5. 肝脏血管系统的内皮由 LSEC 和血管内皮细胞组成（图5A），与肝细胞类似，LSEC这类细胞也在snRNA-seq中捕获更多（图B-D）。这些亚群的标记基因和富集通路在两种技术中基本一致，但snRNA-seq中基因表达变化要更小（图5F-I）。

6. 研究人员最后还对肝内免疫相关细胞进行了描述。首先是肝内单核细胞和巨噬细胞。结果发现，snRNA-seq中巨噬细胞的总体比例较高，但snRNA-seq中炎性巨噬细胞的相对比例较低（图6A-D）。虽然snRNA-seq在捕获非炎性巨噬细胞及其相关标记基因的表达变化方面效果要更好（图6B、E），但是scRNA-seq的效果其实也不差，而且描述炎性巨噬细胞的效果要更显著（图6F）。免疫相关通路在snRNA-seq中表达比scRNA-seq 更高（图6G），表明巨噬细胞可能对解离敏感。
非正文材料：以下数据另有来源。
Lemma secret_flag_parsed s : secret_flaggable s →
  trim_space (secret_flag s) = secret_flag s ∧ secret_flag s ≠ "" ∧ parse_secret (secret_flag s) = Ok s.
Proof.
  destruct s as [name src ty tgt]. intros ([Hnc Hnt] & [Hsc Hst] & [Htc Htt] & Hn & Hs & Ht & Hty). cbn [s_name s_source s_type s_target] in *.
  destruct (secret_type_text ty Hty) as (Hyc & Hyt & Hyn & Hyl & Hyr). set (flag := secret_flag (mkSecret name src ty tgt)).
  assert (flag = ("name=" +:+ name +:+ ",source=" +:+ src +:+ ",target=" +:+ tgt) +:+ ",type=" +:+ ty) as Hflag.
  { unfold flag, secret_flag, join. cbn [String.concat s_name s_source s_type s_target]. by rewrite !string_app_assoc. }
  split_and!; [by rewrite Hflag; apply trim_flag|by rewrite Hflag|].
  unfold parse_secret. unfold flag at 2, secret_flag. cbn [s_name s_source s_type s_target]. change "," with (String "," "").
  rewrite split_on_joined; [|done|].
  2: { apply Forall_cons. split; [by apply (kv_text "name")|]. apply Forall_cons. split; [by apply (kv_text "source")|].
    apply Forall_cons. split; [by apply (kv_text "target")|]. apply Forall_singleton. by apply (kv_text "type"). }
  change ("name=" +:+ name) with ("name" +:+ String "=" name). change ("source=" +:+ src) with ("source" +:+ String "=" src).
  change ("target=" +:+ tgt) with ("target" +:+ String "=" tgt). change ("type=" +:+ ty) with ("type" +:+ String "=" ty).
  assert (∀ acc, secret_field flag acc ("name" +:+ String "=" name) = Ok (mkSecret name (s_source acc) (s_type acc) (s_target acc))) as H1.
  { intros acc. unfold secret_field. rewrite key_value_text by done. by rewrite (proj2 (String.eqb_neq name "") Hn). }
  assert (∀ acc, secret_field flag acc ("source" +:+ String "=" src) = Ok (mkSecret (s_name acc) src (s_type acc) (s_target acc))) as H2.
  { intros acc. unfold secret_field. rewrite key_value_text by done. by rewrite (proj2 (String.eqb_neq src "") Hs). }
  assert (∀ acc, secret_field flag acc ("target" +:+ String "=" tgt) = Ok (mkSecret (s_name acc) (s_source acc) (s_type acc) tgt)) as H3.
  { intros acc. unfold secret_field. rewrite key_value_text by done. by rewrite (proj2 (String.eqb_neq tgt "") Ht). }
  assert (∀ acc, secret_field flag acc ("type" +:+ String "=" ty) = Ok (mkSecret (s_name acc) (s_source acc) ty (s_target acc))) as H4.
  { intros acc. unfold secret_field. rewrite key_value_text by done. by rewrite (proj2 (String.eqb_neq ty "") Hyn), Hyl. }
  rewrite fold_field, H1 by done. cbn [result_bind]. rewrite fold_field, H2 by done. cbn [result_bind].
  rewrite fold_field, H3 by done. cbn [result_bind]. rewrite fold_field, H4 by done. cbn [result_bind fold_fields s_name s_source s_type s_target].
  by rewrite (proj2 (String.eqb_neq name "") Hn), (proj2 (String.eqb_neq src "") Hs).
Qed.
7. 最后是肝内淋巴细胞，scRNA-seq的效果明显优于snRNA-seq（图7）。可以观察到淋巴细胞在snRNA-seq中被捕获到的数量明显低于scRNA-seq。

小结

这篇文章通过比较scRNA-seq和snRNA-seq两种技术所得到的数据，揭示了肝脏中主要的细胞分类和特征，描述了这两种技术之间的差异，为不同研究方向采用什么样的技术提供了思路。同时也给读者展示了如果只有正常样本数据又该怎样讲故事。其中富集通路图的绘制还是值得借鉴的。

参考文献

Andrews TS, Atif J, Liu JC, Perciani CT, Ma XZ, Thoeni C, Slyper M, Eraslan G, Segerstolpe A, Manuel J, Chung S, Winter E, Cirlan I, Khuu N, Fischer S, Rozenblatt-Rosen O, Regev A, McGilvray ID, Bader GD, MacParland SA. Single-Cell, Single-Nucleus, and Spatial RNA Sequencing of the Human Liver Identifies Cholangiocyte and Mesenchymal Heterogeneity. Hepatol Commun. 2021 Nov 18.